**Prompt:** Among the entries below, count the lines that contain the word "pose". Write down only the total.

***** Input

(* ===== verification/GoNet.v ===== *)
(** * Go's [net/http] headers, [net/url] queries and [encoding/base64]

    The part of these packages the OAuth token requests use.  A byte slice and
    a string are both Rocq's [string]; the base64 decoder reports the offsets of
    [CorruptInputError] that Go's does. *)

From S2P Require Import Prelude.
From S2P Require Import GoStrings.
From Stdlib Require Import Ascii ZifyNat.

(** Linear arithmetic with division and remainder by constants. *)
Ltac div_lia := zify; Z.div_mod_to_equations; lia.

(** ** Headers *)

(** [http.Header]: the keys are canonical, a nil header is an empty one. *)
Notation Header := (gmap string (list string)).

Definition ascii_in (c : Ascii.ascii) (lo hi : nat) : bool :=
  let n := Ascii.nat_of_ascii c in Nat.leb lo n && Nat.leb n hi.
Definition is_upper (c : Ascii.ascii) : bool := ascii_in c 65 90.
Definition is_lower (c : Ascii.ascii) : bool := ascii_in c 97 122.
Definition is_digit (c : Ascii.ascii) : bool := ascii_in c 48 57.

Fixpoint any_char (p : Ascii.ascii → bool) (s : string) : bool :=
  match s with EmptyString => false | String c s' => p c || any_char p s' end.
Definition index_byte (c : Ascii.ascii) (s : string) : bool := any_char (Ascii.eqb c) s.

(** The bytes of a token of RFC 7230. *)
Definition header_byte (c : Ascii.ascii) : bool :=
  is_upper c || is_lower c || is_digit c || index_byte c "!#$%&'*+-.^_`|~".

Fixpoint canonical_from (upper : bool) (s : string) : string :=
  match s with
  | EmptyString => EmptyString
  | String c s' =>
      let n := Ascii.nat_of_ascii c in
      let c' := if upper && is_lower c then Ascii.ascii_of_nat (n - 32)
                else if negb upper && is_upper c then Ascii.ascii_of_nat (n + 32) else c in
      String c' (canonical_from (Ascii.eqb c' "-"%char) s')
  end.

(** [http.CanonicalHeaderKey(s)] *)
Definition CanonicalHeaderKey (s : string) : string :=
  if any_char (λ c, negb (header_byte c)) s then s else canonical_from true s.

(** [h[http.CanonicalHeaderKey(k)]], [h.Get(k)], [h.Set(k, v)] *)
Definition header_values (h : Header) (k : string) : list string :=
  default [] (h !! CanonicalHeaderKey k).
Definition header_Get (h : Header) (k : string) : string :=
  match header_values h k with v :: _ => v | [] => "" end.
Definition header_Set (h : Header) (k v : string) : Header := <[CanonicalHeaderKey k := [v]]> h.

Lemma header_values_Set h k v : header_values (header_Set h k v) k = [v].
Proof. unfold header_values, header_Set. by rewrite lookup_insert_eq. Qed.

Lemma header_values_Set_ne h k k' v :
  CanonicalHeaderKey k ≠ CanonicalHeaderKey k' →
  header_values (header_Set h k v) k' = header_values h k'.
Proof. intros H. unfold header_values, header_Set. by rewrite lookup_insert_ne. Qed.

(** ** Base64, the standard encoding with padding *)

Definition b64_alphabet : string :=
  "ABCDEFGHIJKLMNOPQRSTUVWXYZabcdefghijklmnopqrstuvwxyz0123456789+/".
Definition b64_char (n : nat) : Ascii.ascii := default "A"%char (String.get n b64_alphabet).

(** [decodeMap] *)
Definition b64_val (c : Ascii.ascii) : option nat :=
  let n := Ascii.nat_of_ascii c in
  if is_upper c then Some (n - 65)
  else if is_lower c then Some (n - 71)
  else if is_digit c then Some (n + 4)
  else if Nat.eqb n 43 then Some 62
  else if Nat.eqb n 47 then Some 63
  else None.

Definition byte (n : nat) : Ascii.ascii := Ascii.ascii_of_nat n.
Notation bval := Ascii.nat_of_ascii.

(** [base64.StdEncoding.EncodeToString(s)] *)
Fixpoint EncodeToString (s : string) : string :=
  match s with
  | EmptyString => ""
  | String a EmptyString =>
      String (b64_char (bval a / 4)) (String (b64_char (bval a mod 4 * 16)) "==")
  | String a (String b EmptyString) =>
      String (b64_char (bval a / 4))
        (String (b64_char (bval a mod 4 * 16 + bval b / 16))
           (String (b64_char (bval b mod 16 * 4)) "="))
  | String a (String b (String c r)) =>
      String (b64_char (bval a / 4))
        (String (b64_char (bval a mod 4 * 16 + bval b / 16))
           (String (b64_char (bval b mod 16 * 4 + bval c / 64))
              (String (b64_char (bval c mod 64)) (EncodeToString r))))
  end.

Definition is_newline (c : Ascii.ascii) : bool :=
  Nat.eqb (bval c) 10 || Nat.eqb (bval c) 13.

Fixpoint skip_newlines (si : nat) (s : string) : nat * string :=
  match s with
  | String c s' => if is_newline c then skip_newlines (S si) s' else (si, s)
  | EmptyString => (si, s)
  end.

(** After the last padding byte only newlines may follow. *)
Definition b64_end (si : nat) (s : string) (out : string) : string + nat :=
  match skip_newlines si s with
  | (_, EmptyString) => inl out
  | (si', _) => inr si'
  end.

Definition quad1 (x y : nat) : string := String (byte ((x * 4 + y / 16) mod 256)) "".
Definition quad2 (x y z : nat) : string :=
  String (byte ((x * 4 + y / 16) mod 256)) (String (byte (((y mod 16) * 16 + z / 4) mod 256)) "").

(** [decodeQuantum], one byte at a time: [si] is the offset, [dbuf] the values
    of the quantum read so far. *)
Fixpoint b64_scan (si : nat) (dbuf : list nat) (s : string) : string + nat :=
  match s with
  | EmptyString => match dbuf with [] => inl "" | _ => inr (si - length dbuf) end
  | String ch s' =>
      match b64_val ch with
      | Some v =>
          match dbuf with
          | [x; y; z] =>
              match b64_scan (S si) [] s' with
              | inl rest =>
                  inl (quad2 x y z +:+ String (byte (((z mod 4) * 64 + v) mod 256)) rest)
              | inr e => inr e
              end
          | _ => b64_scan (S si) (dbuf ++ [v]) s'
          end
      | None =>
          if is_newline ch then b64_scan (S si) dbuf s'
          else if negb (Ascii.eqb ch "="%char) then inr si
          else match dbuf with
          | [x; y] =>
              match skip_newlines (S si) s' with
              | (si', EmptyString) => inr si'
              | (si', String p s'') =>
                  if Ascii.eqb p "="%char then b64_end (S si') s'' (quad1 x y) else inr (si' - 1)
              end
          | [x; y; z] => b64_end (S si) s' (quad2 x y z)
          | _ => inr si
          end
      end
  end.

(** [base64.StdEncoding.DecodeString(s)] *)
Definition DecodeString (s : string) : string + error :=
  match b64_scan 0 [] s with
  | inl b => inl b
  | inr off => inr (Errorf ("illegal base64 data at input byte " +:+ itoa (Z.of_nat off)))
  end.

(** The values of the alphabet are inverse to its characters. *)
Lemma b64_val_char n : n < 64 → b64_val (b64_char n) = Some n.
Proof. intros H. do 64 (destruct n as [|n]; [reflexivity|]). lia. Qed.

Lemma bval_lt (c : ascii) : bval c < 256.
Proof. apply nat_ascii_bounded. Qed.

Lemma b64_scan_quad si x y z v s :
  x < 64 → y < 64 → z < 64 → v < 64 →
  b64_scan si [] (String (b64_char x) (String (b64_char y)
    (String (b64_char z) (String (b64_char v) s)))) =
  match b64_scan (4 + si) [] s with
  | inl rest => inl (quad2 x y z +:+ String (byte (((z mod 4) * 64 + v) mod 256)) rest)
  | inr e => inr e
  end.
Proof. intros. cbn [b64_scan]. by do 4 (rewrite b64_val_char by done; cbn [app b64_scan]). Qed.

Lemma b64_scan_pad2 si x y : x < 64 → y < 64 →
  b64_scan si [] (String (b64_char x) (String (b64_char y) "==")) = inl (quad1 x y).
Proof. intros. cbn [b64_scan]. by do 2 (rewrite b64_val_char by done; cbn [app b64_scan]). Qed.

Lemma b64_scan_pad1 si x y z : x < 64 → y < 64 → z < 64 →
  b64_scan si [] (String (b64_char x) (String (b64_char y) (String (b64_char z) "="))) =
  inl (quad2 x y z).
Proof. intros. cbn [b64_scan]. by do 3 (rewrite b64_val_char by done; cbn [app b64_scan]). Qed.

Lemma byte_bval (c : ascii) n : n = bval c → byte (n mod 256) = c.
Proof.
  intros ->. rewrite Nat.mod_small by apply bval_lt. apply ascii_nat_embedding.
Qed.

(** Strings by groups of three bytes. *)
Lemma string_ind3 (P : string → Prop) :
  P "" → (∀ a, P (String a "")) → (∀ a b, P (String a (String b ""))) →
  (∀ a b c s, P s → P (String a (String b (String c s)))) → ∀ s, P s.
Proof.
  intros H0 H1 H2 H3 s. enough (P s ∧ (∀ a, P (String a s)) ∧ ∀ a b, P (String a (String b s))) by tauto.
  induction s as [|c s (IH0 & IH1 & IH2)]; split_and!; auto.
Qed.

Lemma b64_scan_Encode s : ∀ si, b64_scan si [] (EncodeToString s) = inl s.
Proof.
  induction s as [|a|a b|a b c s IH] using string_ind3; intros si; [done|..].
  all: pose proof (bval_lt a).
  all: try pose proof (bval_lt b).
  all: try pose proof (bval_lt c).
  - cbn [EncodeToString]. rewrite b64_scan_pad2 by div_lia.
    unfold quad1. do 2 f_equal. apply byte_bval. div_lia.
  - cbn [EncodeToString]. rewrite b64_scan_pad1 by div_lia.
    unfold quad2. by rewrite (byte_bval a), (byte_bval b) by div_lia.
  - cbn [EncodeToString]. rewrite b64_scan_quad by (div_lia).
    rewrite IH. unfold quad2. cbn [String.append].
    by rewrite (byte_bval a), (byte_bval b), (byte_bval c) by div_lia.
Qed.

Lemma Decode_Encode s : DecodeString (EncodeToString s) = inl s.
Proof. unfold DecodeString. by rewrite b64_scan_Encode. Qed.

(** ** Queries *)

(** [url.Values] *)
Notation Values := (gmap string (list string)).
Definition values_Get (m : Values) (k : string) : string :=
  match m !! k with Some (v :: _) => v | _ => "" end.

Definition EscapeError (s : string) : error := Errorf ("invalid URL escape " +:+ Quote s).

Definition cons_byte (c : ascii) (r : string + error) : string + error :=
  match r with inl s => inl (String c s) | inr e => inr e end.

(** [url.QueryUnescape(s)] *)
Fixpoint QueryUnescape (s : string) : string + error :=
  match s with
  | EmptyString => inl ""
  | String c rest =>
      if Ascii.eqb c "%" then
        match rest with
        | String a (String b r) =>
            match hex_val a, hex_val b with
            | Some x, Some y => cons_byte (byte_of (x * 16 + y)) (QueryUnescape r)
            | _, _ => inr (EscapeError (take_str 3 s))
            end
        | _ => inr (EscapeError s)
        end
      else cons_byte (if Ascii.eqb c "+" then " "%char else c) (QueryUnescape rest)
  end.

(** The pieces between the separators [&] and [;]. *)
Definition is_separator (c : ascii) : bool := Ascii.eqb c "&" || Ascii.eqb c ";".
Fixpoint split_params (s : string) : list string :=
  match s with
  | EmptyString => [EmptyString]
  | String c s' =>
      if is_separator c then EmptyString :: split_params s'
      else match split_params s' with
           | w :: ws => String c w :: ws
           | [] => [String c EmptyString]
           end
  end.

Definition cut_equals (s : string) : string * string :=
  match SplitN2 "=" s with k :: v :: _ => (k, v) | _ => (s, "") end.

Definition add_value (k v : string) (m : Values) : Values :=
  <[k := default [] (m !! k) ++ [v]]> m.

(** The first error is kept, the pairs that parse are collected. *)
Fixpoint parse_params (ps : list string) (m : Values) (err : option error)
  : Values * option error :=
  match ps with
  | [] => (m, err)
  | p :: rest =>
      if String.eqb p "" then parse_params rest m err
      else
        let keep (e : error) := Some (default e err) in
        match QueryUnescape (cut_equals p).1 with
        | inr e => parse_params rest m (keep e)
        | inl k =>
            match QueryUnescape (cut_equals p).2 with
            | inr e => parse_params rest m (keep e)
            | inl v => parse_params rest (add_value k v m) err
            end
        end
  end.

(** [url.ParseQuery(query)] *)
Definition ParseQuery (query : string) : Values * option error :=
  parse_params (split_params query) ∅ None.

(** [strings.SplitN(s, "c", 2)] as a pair: the second part is empty when the
    byte does not occur. *)
Definition cut (c : ascii) (s : string) : string * string :=
  match SplitN2 c s with a :: b :: _ => (a, b) | _ => (s, "") end.

(** The [RawQuery] of a URL that parses: the scheme of a URL has no [?]. *)
Definition RawQuery (location : string) : string := (cut "?" (cut "#" location).1).2.

(** [u.Query()] *)
Definition URL_Query (location : string) : Values := (ParseQuery (RawQuery location)).1.

(** Text that needs no escape in a value. *)
Definition plain_char (c : ascii) : bool :=
  negb (is_separator c) && negb (Ascii.eqb c "%") && negb (Ascii.eqb c "+").
Definition plain (s : string) : bool := negb (any_char (λ c, negb (plain_char c)) s).

Lemma plain_cons c s : plain (String c s) = plain_char c && plain s.
Proof. unfold plain. cbn. by destruct (plain_char c). Qed.

Lemma QueryUnescape_plain s : plain s = true → QueryUnescape s = inl s.
Proof.
  induction s as [|c s IH]; [done|]. rewrite plain_cons. intros H. propify.
  unfold plain_char in H. propify. cbn. rewrite IH by done.
  destruct (Ascii.eqb c "%"), (Ascii.eqb c "+"); done.
Qed.

Lemma split_params_plain s : plain s = true → split_params s = [s].
Proof.
  induction s as [|c s IH]; [done|]. rewrite plain_cons. intros H. propify.
  unfold plain_char in H. propify. cbn. rewrite IH by done. by destruct (is_separator c).
Qed.

Lemma split_params_app s t : plain s = true →
  split_params (s +:+ String "&" t) = s :: split_params t.
Proof.
  induction s as [|c s IH]; [done|]. rewrite plain_cons. intros H. propify.
  unfold plain_char in H. propify. rewrite str_app_cons. cbn [split_params]. rewrite IH by done. by destruct (is_separator c).
Qed.

(** A key with a value in plain text. *)
Lemma plain_app s t : plain (s +:+ t) = plain s && plain t.
Proof. induction s as [|c s IH]; [done|]. rewrite str_app_cons, !plain_cons, IH. by rewrite andb_assoc. Qed.

Lemma cut_equals_app k v : str_free "=" k = true → cut_equals (k +:+ String "=" v) = (k, v).
Proof. intros H. unfold cut_equals. by rewrite SplitN2_app. Qed.

Lemma parse_params_pair k v rest m err :
  plain k = true → plain v = true → str_free "=" k = true →
  parse_params ((k +:+ String "=" v) :: rest) m err = parse_params rest (add_value k v m) err.
Proof.
  intros Hk Hv He. cbn [parse_params].
  destruct (String.eqb_spec (k +:+ String "=" v) "") as [E|_]; [by destruct k|].
  rewrite cut_equals_app by done. cbn [fst snd]. by rewrite !QueryUnescape_plain.
Qed.

Lemma values_Get_add k v m : m !! k = None → values_Get (add_value k v m) k = v.
Proof. intros H. unfold values_Get, add_value. by rewrite lookup_insert_eq, H. Qed.

Lemma cut_app c s t : str_free c s = true → cut c (s +:+ String c t) = (s, t).
Proof. intros H. unfold cut. by rewrite SplitN2_app. Qed.
Lemma cut_free c s : str_free c s = true → cut c s = (s, "").
Proof. intros H. unfold cut. by rewrite SplitN2_free. Qed.

Lemma DecodeString_length s b : DecodeString s = inl b → 4 * String.length b <= 3 * String.length s.
Proof.
  unfold DecodeString. assert (∀ si' s' out b', b64_end si' s' out = inl b' → b' = out) as He.
  { unfold b64_end. intros si' s' out b'. destruct (skip_newlines si' s') as [? []]; naive_solver. }
  assert (∀ s si d b', length d < 4 → b64_scan si d s = inl b' →
          4 * String.length b' <= 3 * (String.length s + length d)) as H.
  { clear s b. induction s as [|c s IH]; intros si d b' Hd; cbn [b64_scan String.length].
    - destruct d; naive_solver.
    - destruct (b64_val c) as [v|].
      + destruct d as [|x [|y [|z [|]]]]; cbn [length] in *; try lia.
        1-3: cbn [app]; intros H'; apply IH in H'; cbn [length] in *; lia.
        destruct (b64_scan (S si) [] s) as [r|] eqn:E; [|done]. apply IH in E; [|cbn; lia].
        intros [= <-]. rewrite str_length_app. cbn in *. lia.
      + destruct (is_newline c).
        { intros H'. apply IH in H'; lia. }
        destruct (negb (Ascii.eqb c "=")); [done|].
        destruct d as [|x [|y [|z [|]]]]; cbn [length] in *; try done; try lia.
        * destruct (skip_newlines (S si) s) as [si' [|p s'']] eqn:E; [done|].
          destruct (Ascii.eqb p "="); [|done]. intros H'. apply He in H'. subst. cbn.
          destruct s; [cbn in E; by simplify_eq|]. cbn. lia.
        * intros H'. apply He in H'. subst. cbn. lia. }
  destruct (b64_scan 0 [] s) as [r|] eqn:E; intros [= <-]. apply H in E; cbn in *; lia.
Qed.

**********

**Task response:** 3